Task instructions:
Only one stretch of the records below should be repeated. It starts with the line containing "rs', t :: ts' =>" and goes on through the line containing "Definition decode_round (c", exactly as written.
[Record extracts — start]
(* ===== verification/SchedulerDecode.v ===== *)
(** * One decode step of the scheduler

    [prepare_for_decode] of [ScheduleBatch] ([srt/managers/schedule_batch.py])
    as far as memory is concerned, and [update_running_batch] of [Scheduler]
    ([srt/managers/scheduler.py]): finished requests leave the running batch,
    requests are retracted when memory is short, and the next token of every
    other request gets a slot.  [process_batch_result_decode]
    ([srt/managers/scheduler_output_processor_mixin.py]) takes the tokens the
    model returned.  Without speculative decoding, grammars, log probabilities,
    host caches and the hooks that test retraction. *)

From S2P Require Import Prelude Tensors Floats RadixKeys RadixCache Request ReqPool KVAllocator ReqCache MemCommon SchedulePolicy DecodeBatch SchedulerQueue.

(** One more token of the request is committed. *)
Definition bump (r : Req) : Req :=
  let k := kv r in
  set_kv r {| req_pool_idx := req_pool_idx k; kv_committed_len := kv_committed_len k + 1;
              kv_allocated_len := kv_allocated_len k + 1; kv_committed_freed := kv_committed_freed k;
              kv_overallocated_freed := kv_overallocated_freed k |}.

(** What the memory allocation reads of a decode batch. *)
Definition memory_view (b : DecodeBatch) : Batch :=
  {| reqs := b_reqs b; prefix_lens := []; extend_lens := []; seq_lens := b_seq_lens b; extend_num_tokens := 0;
     req_pool_indices := b_req_pool_indices b |}.

Record SchedulerConfig := {
  queue_config : QueueConfig;
  new_token_ratio_decay : f64;
  min_new_token_ratio : f64
}.

Record Scheduler (A : Type) := { memory : Mem A; queue : Queue; new_token_ratio : f64 }.
Arguments memory {A}. Arguments queue {A}. Arguments new_token_ratio {A}. Arguments Build_Scheduler {A}.

(** The abort of a request that retraction gave up: its reason is [to_finish]. *)
Definition send_abort (q : Queue) (r : Req) : result Queue :=
  match to_finish (fin r) with
  | Some (FINISH_ABORT message) => Ok (send q r message)
  | _ => Err AttributeError
  end.

Section decode.
Context (monotonic : nat -> Z) (get_hash_str : list tok -> option string -> string) (is_chunk_cache : bool).
Context {A : Type} {KV : KVAllocator A} {BA : BatchAllocator A} (page_size retract_decode_steps : Z).

(** Returns the input ids of the step, the memory and the batch. *)
Definition prepare_for_decode (m : Mem A) (b : DecodeBatch) : result (option (list Z) * Mem A * DecodeBatch) :=
  let! (out, m1) := alloc_for_decode None m (memory_view b) 1 in
  Ok (b_output_ids b, m1,
      {| b_reqs := map bump (b_reqs b); b_req_pool_indices := b_req_pool_indices b;
         b_seq_lens := map (fun n => n + 1) (b_seq_lens b); b_orig_seq_lens := map (fun n => n + 1) (b_orig_seq_lens b);
         b_seq_lens_sum := b_seq_lens_sum b + zlen (b_reqs b); b_output_ids := None; b_out_cache_loc := Some out;
         b_return_logprob := b_return_logprob b |}).

(** Memory is short: retract, answer the aborted requests, queue the others. *)
Definition retract_and_queue (c : SchedulerConfig) (now : Z) (s : Scheduler A) (b : DecodeBatch)
  : result (Scheduler A * DecodeBatch) :=
  let! (retracted, ratio, to_abort, m, b1) :=
    retract_decode monotonic get_hash_str is_chunk_cache page_size retract_decode_steps (memory s) b in
  let! q1 := rfold send_abort (queue s) to_abort in
  let! q2 := add_all_to_queue (queue_config c) now q1 retracted in
  Ok ({| memory := m; queue := q2; new_token_ratio := ratio |}, b1).

(** [full] is [batch_is_full] of the running batch. *)
Definition update_running_batch (c : SchedulerConfig) (now : Z) (s : Scheduler A) (b : DecodeBatch) (full : bool)
  : result (Scheduler A * DecodeBatch * bool) :=
  let initial_bs := zlen (b_reqs b) in
  let! b1 := filter_batch b [] None in
  if zlen (b_reqs b1) =? 0 then Ok (s, b1, false)
  else
    let! (enough, m1) := check_decode_mem get_hash_str is_chunk_cache page_size (memory s) b1 None in
    let s1 := {| memory := m1; queue := queue s; new_token_ratio := new_token_ratio s |} in
    let! (s2, b2) :=
      if negb enough then retract_and_queue c now s1 b1
      else Ok ({| memory := m1; queue := queue s;
                  new_token_ratio := f64_max (f64_sub (new_token_ratio s) (new_token_ratio_decay c)) (min_new_token_ratio c) |}, b1) in
    let full := if zlen (b_reqs b2) <? initial_bs then false else full in
    if zlen (b_reqs b2) =? 0 then Ok (s2, b2, full)
    else
      let! (_, m2, b3) := prepare_for_decode (memory s2) b2 in
      Ok ({| memory := m2; queue := queue s2; new_token_ratio := new_token_ratio s2 |}, b3, full).

(** ** The tokens of the step *)

Context {KG : KVGroup A} (tokenizer : option Tokenizer) (detokenize : list Z -> string) (re_search : string -> string -> bool).

(** The request takes one token and checks whether it is finished. *)
Definition accept_token (r : Req) (t : Z) : result Req :=
  check_finished tokenizer detokenize re_search None (set_output r (output_ids r ++ [t])) 1.

(** One request; a finished one gives its memory back. *)
Definition process_req (enable_overlap : bool) (m : Mem A) (r : Req) (t : Z) : result (Mem A * Req) :=
  if enable_overlap && (finished r || is_retracted (retract r)) then Ok (m, r)
  else
    let! r1 := accept_token r t in
    if finished r1 then release_kv_cache monotonic get_hash_str false page_size m r1 true else Ok (m, r1).

(** [zip(batch.reqs, next_token_ids)] *)
Fixpoint process_reqs (enable_overlap : bool) (m : Mem A) (rs : list Req) (ts : list Z) : result (Mem A * list Req) :=
  match rs, ts with
  | r :: rs', t :: ts' =>
      let! (m1, r1) := process_req enable_overlap m r t in
      let! (m2, rest) := process_reqs enable_overlap m1 rs' ts' in
      Ok (m2, r1 :: rest)
  | _, _ => Ok (m, rs)
  end.

(** The slots freed meanwhile return to the allocator together, at the end. *)
Definition process_batch_result_decode (enable_overlap : bool) (m : Mem A) (b : DecodeBatch) (next_token_ids : list Z)
  : result (Mem A * DecodeBatch) :=
  let m1 := with_allocator m (kv_group_begin (allocator m)) in
  let! (m2, rs) := process_reqs enable_overlap m1 (b_reqs b) next_token_ids in
  Ok (with_allocator m2 (kv_group_end (allocator m2)), with_reqs b rs).

(** ** Rounds of the event loop without overlap and without prefills

    [forward] is the model: one token for every request of the batch. *)
Context (forward : DecodeBatch -> list Z).

Definition set_output_ids (b : DecodeBatch) (ids : list Z) : DecodeBatch :=
  {| b_reqs := b_reqs b; b_req_pool_indices := b_req_pool_indices b; b_seq_lens := b_seq_lens b;
     b_orig_seq_lens := b_orig_seq_lens b; b_seq_lens_sum := b_seq_lens_sum b; b_output_ids := Some ids;
     b_out_cache_loc := b_out_cache_loc b; b_return_logprob := b_return_logprob b |}.

(** The requests that finish in the round are returned. *)
Definition decode_round (c : SchedulerConfig) (now : Z) (s : Scheduler A) (b : DecodeBatch) (full : bool)
  : result (Scheduler A * DecodeBatch * bool * list Req) :=
  if zlen (b_reqs b) =? 0 then Ok (s, b, full, [])
  else
    let! (s1, b1, full1) := update_running_batch c now s b full in
    if zlen (b_reqs b1) =? 0 then Ok (s1, b1, full1, [])
    else
      let ids := forward b1 in
      let! (m, b2) := process_batch_result_decode false (memory s1) (set_output_ids b1 ids) ids in
      Ok ({| memory := m; queue := queue s1; new_token_ratio := new_token_ratio s1 |}, b2, full1,
          List.filter finished (b_reqs b2)).

(** One round for every clock reading. *)
Fixpoint decode_rounds (c : SchedulerConfig) (nows : list Z) (s : Scheduler A) (b : DecodeBatch) (full : bool)
  : result (Scheduler A * DecodeBatch * bool * list Req) :=
  match nows with
  | [] => Ok (s, b, full, [])
  | now :: rest =>
      let! (s1, b1, full1, finished1) := decode_round c now s b full in
      let! (s2, b2, full2, finished2) := decode_rounds c rest s1 b1 full1 in
      Ok (s2, b2, full2, finished1 ++ finished2)
  end.
End decode.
[Record extracts — finish]
Exercise answer:
  | r :: rs', t :: ts' =>
      let! (m1, r1) := process_req enable_overlap m r t in
      let! (m2, rest) := process_reqs enable_overlap m1 rs' ts' in
      Ok (m2, r1 :: rest)
  | _, _ => Ok (m, rs)
  end.

(** The slots freed meanwhile return to the allocator together, at the end. *)
Definition process_batch_result_decode (enable_overlap : bool) (m : Mem A) (b : DecodeBatch) (next_token_ids : list Z)
  : result (Mem A * DecodeBatch) :=
  let m1 := with_allocator m (kv_group_begin (allocator m)) in
  let! (m2, rs) := process_reqs enable_overlap m1 (b_reqs b) next_token_ids in
  Ok (with_allocator m2 (kv_group_end (allocator m2)), with_reqs b rs).

(** ** Rounds of the event loop without overlap and without prefills

    [forward] is the model: one token for every request of the batch. *)
Context (forward : DecodeBatch -> list Z).

Definition set_output_ids (b : DecodeBatch) (ids : list Z) : DecodeBatch :=
  {| b_reqs := b_reqs b; b_req_pool_indices := b_req_pool_indices b; b_seq_lens := b_seq_lens b;
     b_orig_seq_lens := b_orig_seq_lens b; b_seq_lens_sum := b_seq_lens_sum b; b_output_ids := Some ids;
     b_out_cache_loc := b_out_cache_loc b; b_return_logprob := b_return_logprob b |}.

(** The requests that finish in the round are returned. *)
Definition decode_round (c : SchedulerConfig) (now : Z) (s : Scheduler A) (b : DecodeBatch) (full : bool)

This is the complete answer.